● **Records supplied**
"""

(* ===== verification/HASummarySpec.v ===== *)
(** * What the summary of a cluster and its transitions promise

    When a cluster is healthy, what remains when a node leaves it, and that a recorded
    transition is not recorded again. *)

From S2P Require Import Prelude GoRuntime Json Domain Configuration Net ControlModel Effects ControlEffects.
From S2P Require Import DnsProbe HAModel HAOperations HAMaintenance.

(** ** Counting *)

Lemma counting_cons {A} (p : A → bool) x l : count p (x :: l) = (if p x then 1 else 0) + count p l.
Proof. unfold count. cbn [List.filter]. destruct (p x); cbn [length]; lia. Qed.

Lemma count_range {A} (p : A → bool) l : 0 <= count p l <= Z.of_nat (length l).
Proof. induction l as [|x l IH]; [done|]. rewrite counting_cons. cbn [length]. destruct (p x); lia. Qed.

Lemma count_all {A} (p : A → bool) l : count p l = Z.of_nat (length l) ↔ ∀ x, x ∈ l → p x = true.
Proof.
  induction l as [|x l IH]; [split; [intros _ y Hy; by apply not_elem_of_nil in Hy|done]|].
  rewrite counting_cons. cbn [length]. pose proof (count_range p l). split.
  - intros H' y [->|Hy]%elem_of_cons; [by destruct (p x); [|lia]|]. apply IH; [destruct (p x); lia|done].
  - intros Hall. rewrite (Hall x) by set_solver. rewrite (proj2 IH); [lia|]. set_solver.
Qed.

Lemma count_none {A} (p : A → bool) l : count p l = 0 ↔ ∀ x, x ∈ l → p x = false.
Proof.
  induction l as [|x l IH]; [split; [intros _ y Hy; by apply not_elem_of_nil in Hy|done]|].
  rewrite counting_cons. pose proof (count_range p l). split.
  - intros H' y [->|Hy]%elem_of_cons; [by destruct (p x); [lia|]|]. apply IH; [destruct (p x); lia|done].
  - intros Hall. rewrite (Hall x) by set_solver. rewrite (proj2 IH); [done|]. set_solver.
Qed.

Lemma filter_absent {A} (key : A → string) k l : k ∉ key <$> l → List.filter (λ y, negb (key y =?? k)) l = l.
Proof.
  induction l as [|z l IH]; [done|]. rewrite fmap_cons, not_elem_of_cons. intros [Hz Hl]. cbn [List.filter].
  rewrite bool_decide_eq_false_2 by congruence. cbn [negb]. by rewrite IH.
Qed.

(** The count without one element. *)
Lemma count_others {A} (key : A → string) (p : A → bool) x l : NoDup (key <$> l) → x ∈ l →
  count p l = (if p x then 1 else 0) + count p (List.filter (λ y, negb (key y =?? key x)) l).
Proof.
  induction l as [|y l IH]; [intros _ H; by apply not_elem_of_nil in H|].
  rewrite fmap_cons, NoDup_cons. intros [Hy Hl] [->|Hx]%elem_of_cons; rewrite counting_cons; cbn [List.filter].
  - rewrite bool_decide_eq_true_2 by done. cbn [negb].
    by rewrite filter_absent.
  - assert (key y ≠ key x) as Hne. { intros He. apply Hy. rewrite He. by apply list_elem_of_fmap_2. }
    rewrite bool_decide_eq_false_2 by done. cbn [negb]. rewrite counting_cons, (IH Hl Hx). lia.
Qed.

Section summary.
Context {R : Runtime} {F : Printing} {M : MapOrder}.

(** An enabled node that is whole: reachable, outside of maintenance and converged. *)
Definition whole (n : Node) : Prop :=
  Node_HealthStatus n = NodeHealthy ∧ Node_MaintenanceMode n = false ∧ Node_ConvergenceStatus n = "converged".

Definition reachable_node (n : Node) : bool := Node_HealthStatus n =?? NodeHealthy.
Definition converged_node (n : Node) : bool := negb (Node_MaintenanceMode n) && (Node_ConvergenceStatus n =?? "converged").

(** The three dimensions are complete exactly when every node is whole. *)
Lemma dimensions_whole l :
  (count reachable_node l <? Z.of_nat (length l)) || (count converged_node l <? Z.of_nat (length l)) ||
    (0 <? count Node_MaintenanceMode l) = false ↔ ∀ n, n ∈ l → whole n.
Proof.
  pose proof (count_range reachable_node l). pose proof (count_range converged_node l).
  pose proof (count_range Node_MaintenanceMode l). split.
  - intros Hd. bool_simp.
    assert (count reachable_node l = Z.of_nat (length l)) as Hh by lia.
    assert (count converged_node l = Z.of_nat (length l)) as Hc by lia. rewrite count_all in Hh, Hc.
    intros n Hn. specialize (Hh n Hn). specialize (Hc n Hn). unfold reachable_node, converged_node in *. bool_simp.
    done.
  - intros Hw.
    assert (count reachable_node l = Z.of_nat (length l)) as ->.
    { apply count_all. intros n (? & ? & ?)%Hw. unfold reachable_node. by apply bool_decide_eq_true. }
    assert (count converged_node l = Z.of_nat (length l)) as ->.
    { apply count_all. intros n (? & Hm & Hc)%Hw. unfold converged_node. rewrite Hm, Hc. done. }
    assert (count Node_MaintenanceMode l = 0) as -> by (apply count_none; by intros n (? & ? & ?)%Hw). by rewrite !Z.ltb_irrefl.
Qed.

(** C25: a cluster is reported healthy exactly when at least two of its nodes are enabled, outside
    of maintenance and have a fresh healthy probe, and every enabled node is reachable, outside of
    maintenance and converged; it is at risk exactly when fewer than two serve. *)
Theorem summary_healthy_iff now window nodes probes certificates versions :
  let s := summary_of now window nodes probes certificates versions in
  (HA_State s = "healthy" ↔ 2 <= count (serving now window probes) nodes ∧
     ∀ n, n ∈ nodes → Node_Enabled n = true → whole n) ∧
  (HA_State s = "at_risk" ↔ count (serving now window probes) nodes < 2).
Proof.
  cbv zeta. unfold summary_of. cbn [HA_State]. unfold summary_state.
  change (λ n, Node_HealthStatus n =?? NodeHealthy) with reachable_node.
  change (λ n, negb (Node_MaintenanceMode n) && (Node_ConvergenceStatus n =?? "converged")) with converged_node.
  set (enabled := List.filter Node_Enabled nodes).
  assert (∀ n, n ∈ enabled ↔ n ∈ nodes ∧ Node_Enabled n = true) as Hin.
  { intros n. unfold enabled. by rewrite !list_elem_of_In, filter_In. }
  pose proof (dimensions_whole enabled) as Hd.
  destruct (Z.ltb_spec (count (serving now window probes) nodes) 2); [split; split; intros; [done|lia|lia|done]|].
  destruct (_ || _); (split; split; intros Hs; try done; try lia).
  - destruct Hs as [_ Hs]. destruct Hd as [_ Hd]. discriminate Hd. intros n [? ?]%Hin. auto.
  - split; [done|]. intros n Hn He. apply Hd; [done|]. by apply Hin.
Qed.

(** ** The nodes that remain *)

Definition found_probe (probes : list DNSProbeResult) (id : string) : res DNSProbeResult :=
  match last_with DNSProbe_NodeID id probes with Some p => Ok p | None => Err (NewError ErrorNotFound "probe") end.

(** for an enabled node whose latest row is the one that the summary shows, what a preflight counts
    as remaining are the other nodes that serve DNS, whichever way the clock, the window and the
    probes are; so the break-glass confirmation is asked for exactly when no other node serves. *)
Theorem remaining_counts_others now window nodes probes node :
  NoDup (Node_ID <$> nodes) → node ∈ nodes → Node_Enabled node = true →
  remaining_nodes now window (count (serving now window probes) nodes) node (found_probe probes (Node_ID node)) =
    count (serving now window probes) (List.filter (λ n, negb (Node_ID n =?? Node_ID node)) nodes).
Proof.
  intros Hnd Hin Hen. rewrite (count_others Node_ID _ node) by done.
  pose proof (count_range (serving now window probes) (List.filter (λ n, negb (Node_ID n =?? Node_ID node)) nodes)).
  generalize dependent (count (serving now window probes) (List.filter (λ n, negb (Node_ID n =?? Node_ID node)) nodes)).
  intros others Hothers. unfold remaining_nodes, found_probe, serving. rewrite Hen.
  destruct (last_with DNSProbe_NodeID (Node_ID node) probes) as [p|], (Node_MaintenanceMode node); cbn [andb negb];
    rewrite ?andb_false_r, ?andb_true_r; cbn [andb]; try destruct ((_ =?? _) && _); cbv beta zeta iota;
    match goal with |- context [?b <? 0] => destruct (Z.ltb_spec b 0); lia end.
Qed.

(** ** Recorded transitions *)

Definition alerting : list string := [CertificateHealthy; CertificateWarning; CertificateCritical; CertificateExpired].

(** a transition is recorded once: with the event that a pass records for the redundancy of a
    cluster, the certificate or the version of a node as the latest one, the same state gives no
    event again. *)
Theorem recorded_transitions_settle events e :
  (∀ now window nodes probes certificates versions,
     let state := HA_State (summary_of now window nodes probes certificates versions) in
     HAEvent_EventType e = (redundancy_event state).1.1 → latest_redundancy (e :: events) = state) ∧
  (∀ current previous disabledSince severity message, current ∈ alerting →
     certificate_event current previous disabledSince = Some (HAEvent_EventType e, severity, message) →
     certificate_event current (Some (certificate_state_of e)) false = None) ∧
  (∀ v severity message, version_event events v = Some (HAEvent_EventType e, severity, message) →
     HAEvent_NodeID e = Some (Version_NodeID v) →
     HAEvent_Details e = [("installedVersion", JStr (Version_InstalledVersion v));
                          ("latestVersion", JStr (Version_LatestVersion v))] →
     version_event (e :: events) v = None).
Proof.
  split_and!.
  - intros now window nodes probes certificates versions. cbv zeta. unfold summary_of. cbn [HA_State].
    unfold summary_state. intros He. cbn [latest_redundancy]. rewrite He. by repeat case_match.
  - intros current previous disabled severity message Hc He.
    assert (HAEvent_EventType e = if current =?? CertificateHealthy then "certificate.recovered" else "certificate." +:+ current) as Ht.
    { unfold certificate_event in He. cbv zeta in He. repeat case_match; by simplify_eq. }
    unfold certificate_state_of. rewrite Ht. unfold alerting in Hc.
    repeat (apply elem_of_cons in Hc as [->|Hc]; [done|]). by apply not_elem_of_nil in Hc.
  - intros v severity message He Hn Hd.
    assert (HAEvent_EventType e = if Version_UpdateAvailable v then "version.update_available" else "version.current") as Ht.
    { unfold version_event in He. repeat case_match; by simplify_eq. }
    assert (latest_event (Version_NodeID v) "version." (e :: events) = Some e) as Hl.
    { unfold latest_event. cbn [List.find]. rewrite Hn, bool_decide_eq_true_2, Ht by done.
      by destruct (Version_UpdateAvailable v). }
    assert (Sprint_detail "latestVersion" (HAEvent_Details e) = Version_LatestVersion v) as Hs by (by rewrite Hd).
    unfold version_event. rewrite Hl, Hs, Ht. destruct (_ || _); [done|].
    destruct (Version_UpdateAvailable v); by rewrite !bool_decide_eq_true_2.
Qed.
End summary.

"""

For this exercise, please output exactly the lines above starting at the line with "Theorem remaining_counts_others now" and ending at the line with "pose proof (count_range (serving", ends included.

● **Response area**
Theorem remaining_counts_others now window nodes probes node :
  NoDup (Node_ID <$> nodes) → node ∈ nodes → Node_Enabled node = true →
  remaining_nodes now window (count (serving now window probes) nodes) node (found_probe probes (Node_ID node)) =
    count (serving now window probes) (List.filter (λ n, negb (Node_ID n =?? Node_ID node)) nodes).
Proof.
  intros Hnd Hin Hen. rewrite (count_others Node_ID _ node) by done.
  pose proof (count_range (serving now window probes) (List.filter (λ n, negb (Node_ID n =?? Node_ID node)) nodes)).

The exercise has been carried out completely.